(* ===== verification/SyncSpec.v ===== *)
(** * The synchronization contract of the specification (§4.1)

    The abstract controller of a filtered, paginated collection: it owns the
    query descriptor and the latest result, numbers its fetches, and applies
    a result only when it answers the latest fetch issued; until that answer
    arrives it is [loading].  A failed fetch sets the error message and keeps
    the items.  This is the contract the catalog page is compared with in
    [Catalog]; it models the specification, not a source file. *)

From Stdlib Require Import String List Bool ZArith Lia.
From S2P Require Import Prelude JsValue Query Fetcher.
Import ListNotations.
Open Scope string_scope.

Module SyncSpec.

Import JsValue Query Fetcher.

(** What the controller exposes, and the number of the fetch it waits for. *)
Record view := View {
  v_filters : Query.filters;
  v_items : jsval;
  v_pages : jsval;
  v_error : string;
  v_loading : bool;
  v_pending : option nat;
  v_issued : nat
}.

Section Contract.

(** The user-facing message of a failed fetch. *)
Variable failure_message : string.

(** A new fetch for descriptor [f]: it gets the next number and becomes the
    one the controller waits for. *)
Definition issue (f : Query.filters) (v : view) : view :=
  {| v_filters := f; v_items := v_items v; v_pages := v_pages v; v_error := v_error v;
     v_loading := true; v_pending := Some (v_issued v); v_issued := S (v_issued v) |}.

(** The result of the awaited fetch. *)
Definition apply_result (r : http_response) (v : view) : view :=
  let done_ items pages err :=
    {| v_filters := v_filters v; v_items := items; v_pages := pages; v_error := err;
       v_loading := false; v_pending := None; v_issued := v_issued v |} in
  match r with
  | HttpOk data =>
      match normalize data with
      | Some (items, pages) => done_ items pages ""
      | None => done_ (v_items v) (v_pages v) failure_message
      end
  | HttpFail _ => done_ (v_items v) (v_pages v) failure_message
  end.

(** What the contract is told: a filter edit, a page change, a refresh,
    or the result [r] of fetch number [seq]. *)
Inductive act :=
| ASetFilter (field : filter_field) (value : string)
| ASetPage (p : Z)
| ARefresh
| ADeliver (seq : nat) (r : http_response).

(** The transitions of the contract: [setFilter], [setPage], [refresh], and
    the arrival of the result of fetch [seq], applied only when it is the
    awaited one and dropped otherwise. *)
Inductive sstep : view -> act -> view -> Prop :=
| SSetFilter (field : filter_field) (value : string) (v : view) :
    sstep v (ASetFilter field value) (issue (handleFilterChange field value (v_filters v)) v)
| SSetPage (p : Z) (v : view) :
    sstep v (ASetPage p) (issue (handlePageChange p (v_filters v)) v)
| SRefresh (v : view) :
    sstep v ARefresh (issue (v_filters v) v)
| SDeliverLatest (seq : nat) (r : http_response) (v : view) :
    v_pending v = Some seq -> sstep v (ADeliver seq r) (apply_result r v)
| SDeliverStale (seq : nat) (r : http_response) (v : view) :
    v_pending v <> Some seq -> seq < v_issued v -> sstep v (ADeliver seq r) v.

(** The contract is deterministic: a view and what it is told fix the next
    view, so a trace of the contract fixes the view it ends in. *)
Lemma sstep_deterministic (x : view) (a : act) (y z : view) :
  sstep x a y -> sstep x a z -> y = z.
Proof. intros H1 H2. inversion H1; subst; inversion H2; subst; congruence. Qed.

End Contract.

End SyncSpec.
Lemma envelope_without_content_crashes_witness :
  exists s', step two_fetches (Respond 2 (HttpOk (JObj [("totalPages", JNum (num_of_Z 3))])))
             = Some s' /\ view s' = None.
Proof.
  destruct (envelope_without_content_crashes two_fetches 2 2 url_ja
              [("totalPages", JNum (num_of_Z 3))]) as (s' & H1 & _ & H3 & _);
    [vm_compute; reflexivity|reflexivity|].
  exists s'. split; assumption.
Defined.

End Catalog.
(** * gotty-client: the live terminal session engine

    A shallow embedding of package [gottyclient] (the websocket terminal
    client behind [uberterm]) and the properties its specification states
    about it: the two tag tables of the wire protocol, the poison channel
    that shuts the pump down, URL normalisation, the auth-token handshake
    and the four loops of the I/O pump.

    Conventions.  Go [string]s that carry text (URLs, HTTP bodies, header
    values) are [string]; wire frames and terminal data are [list byte].
    A Go [(T, error)] result is [result T]; a Go panic is a constructor of
    its own wherever the source can raise one.  Calls into the Go standard
    library or into third-party packages whose code is not part of the
    repository are the methods of a class ([NetURL], [Net], [Base64]) the
    definitions take as a parameter, so every statement holds for each
    behaviour those calls may have. *)

From Stdlib Require Import Bool List ZArith Lia String Ascii DecimalString.
From Stdlib Require Strings.Byte.
From Stdlib Require Import Init.Byte.
Import ListNotations.

Open Scope string_scope.
Open Scope list_scope.

(** ** Results and errors *)

Definition error := string.

Inductive result (A : Type) : Type :=
| Ok (a : A)
| Err (e : error).
Arguments Ok {A} a.
Arguments Err {A} e.

Definition is_err {A} (r : result A) : bool :=
  match r with Ok _ => false | Err _ => true end.

Definition byte_eqb : byte -> byte -> bool := Strings.Byte.eqb.

(** ** Message Codec: the tag tables *)

Module Codec.

(** message types for gotty (the legacy revision) *)
Definition OutputV1 : byte := "0"%byte.
Definition PongV1 : byte := "1"%byte.
Definition SetWindowTitleV1 : byte := "2"%byte.
Definition SetPreferencesV1 : byte := "3"%byte.
Definition SetReconnectV1 : byte := "4"%byte.

Definition InputV1 : byte := "0"%byte.
Definition PingV1 : byte := "1"%byte.
Definition ResizeTerminalV1 : byte := "2"%byte.

(** message types for gotty v2.0 *)
Definition UnknownOutput : byte := "0"%byte.
Definition Output : byte := "1"%byte.
Definition Pong : byte := "2"%byte.
Definition SetWindowTitle : byte := "3"%byte.
Definition SetPreferences : byte := "4"%byte.
Definition SetReconnect : byte := "5"%byte.

Definition UnknownInput : byte := "0"%byte.
Definition Input : byte := "1"%byte.
Definition Ping : byte := "2"%byte.
Definition ResizeTerminal : byte := "3"%byte.

Record gottyMessageType : Type := {
  output : byte;
  pong : byte;
  setWindowTitle : byte;
  setPreferences : byte;
  setReconnect : byte;
  input : byte;
  ping : byte;
  resizeTerminal : byte
}.

(** [initMessageType]: the table selected by the client's [V2] flag. *)
Definition initMessageType (V2 : bool) : gottyMessageType :=
  if V2 then
    {| output := Output;
       pong := Pong;
       setWindowTitle := SetWindowTitle;
       setPreferences := SetPreferences;
       setReconnect := SetReconnect;
       input := Input;
       ping := Ping;
       resizeTerminal := ResizeTerminal |}
  else
    {| output := OutputV1;
       pong := PongV1;
       setWindowTitle := SetWindowTitleV1;
       setPreferences := SetPreferencesV1;
       setReconnect := SetReconnectV1;
       input := InputV1;
       ping := PingV1;
       resizeTerminal := ResizeTerminalV1 |}.

(** The semantic kinds of the two directions. *)
Inductive ServerKind : Type :=
| KOutput | KPong | KSetWindowTitle | KSetPreferences | KSetReconnect.

Inductive ClientKind : Type :=
| KInput | KPing | KResizeTerminal.

Definition server_kinds : list ServerKind :=
  [KOutput; KPong; KSetWindowTitle; KSetPreferences; KSetReconnect].

Definition client_kinds : list ClientKind :=
  [KInput; KPing; KResizeTerminal].

(** Encoding a kind is reading its field of the table. *)
Definition server_tag (m : gottyMessageType) (k : ServerKind) : byte :=
  match k with
  | KOutput => output m
  | KPong => pong m
  | KSetWindowTitle => setWindowTitle m
  | KSetPreferences => setPreferences m
  | KSetReconnect => setReconnect m
  end.

Definition client_tag (m : gottyMessageType) (k : ClientKind) : byte :=
  match k with
  | KInput => input m
  | KPing => ping m
  | KResizeTerminal => resizeTerminal m
  end.

(** Decoding is the [switch msg.Data[0]] of [readLoop]: the cases are tried
    from top to bottom and the first equal one is taken; [None] is the
    [default] branch. *)
Definition dispatch (m : gottyMessageType) (tag : byte) : option ServerKind :=
  if byte_eqb tag (output m) then Some KOutput
  else if byte_eqb tag (pong m) then Some KPong
  else if byte_eqb tag (setWindowTitle m) then Some KSetWindowTitle
  else if byte_eqb tag (setPreferences m) then Some KSetPreferences
  else if byte_eqb tag (setReconnect m) then Some KSetReconnect
  else None.

(** The set of tag values a table uses in each direction. *)
Definition server_tags (m : gottyMessageType) : list byte :=
  map (server_tag m) server_kinds.

Definition client_tags (m : gottyMessageType) : list byte :=
  map (client_tag m) client_kinds.

(** Two tag sets are disjoint when no byte belongs to both. *)
Definition disjoint (l1 l2 : list byte) : Prop :=
  forall b, In b l1 -> In b l2 -> False.

(** The claim of C2 as the specification words it: in each direction the
    tag values of the two tables have no byte in common. *)
Definition tag_tables_disjoint : Prop :=
  disjoint (server_tags (initMessageType false))
           (server_tags (initMessageType true))
  /\ disjoint (client_tags (initMessageType false))
              (client_tags (initMessageType true)).

End Codec.

(** ** Shutdown Coordinator: the poison channel *)

Module Poison.

(** The state of [poison chan bool].  The channel is made once, unbuffered,
    by [NewClient] and nothing is ever sent on it: it is either still open
    (a receive blocks) or closed (a receive returns at once). *)
Inductive chan : Type :=
| Open
| Closed.

(** [type poisonReason int], with [committedSuicide = iota] and [killed]. *)
Inductive poisonReason : Type :=
| committedSuicide
| killed.

(** The zero value of [poisonReason]: what a function returns when a panic
    is recovered by a deferred call before a [return] statement ran. *)
Definition poisonReason_zero : poisonReason := committedSuicide.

§

## EXERCISE DESCRIPTION:
For the material above, reproduce exactly the lines from the line with "setPreferences := SetPreferences;" to the line with "Inductive ClientKind : Type", inclusive, and exclude all others.

## EXERCISE RESULT:
       setPreferences := SetPreferences;
       setReconnect := SetReconnect;
       input := Input;
       ping := Ping;
       resizeTerminal := ResizeTerminal |}
  else
    {| output := OutputV1;
       pong := PongV1;
       setWindowTitle := SetWindowTitleV1;
       setPreferences := SetPreferencesV1;
       setReconnect := SetReconnectV1;
       input := InputV1;
       ping := PingV1;
       resizeTerminal := ResizeTerminalV1 |}.

(** The semantic kinds of the two directions. *)
Inductive ServerKind : Type :=
| KOutput | KPong | KSetWindowTitle | KSetPreferences | KSetReconnect.

Inductive ClientKind : Type :=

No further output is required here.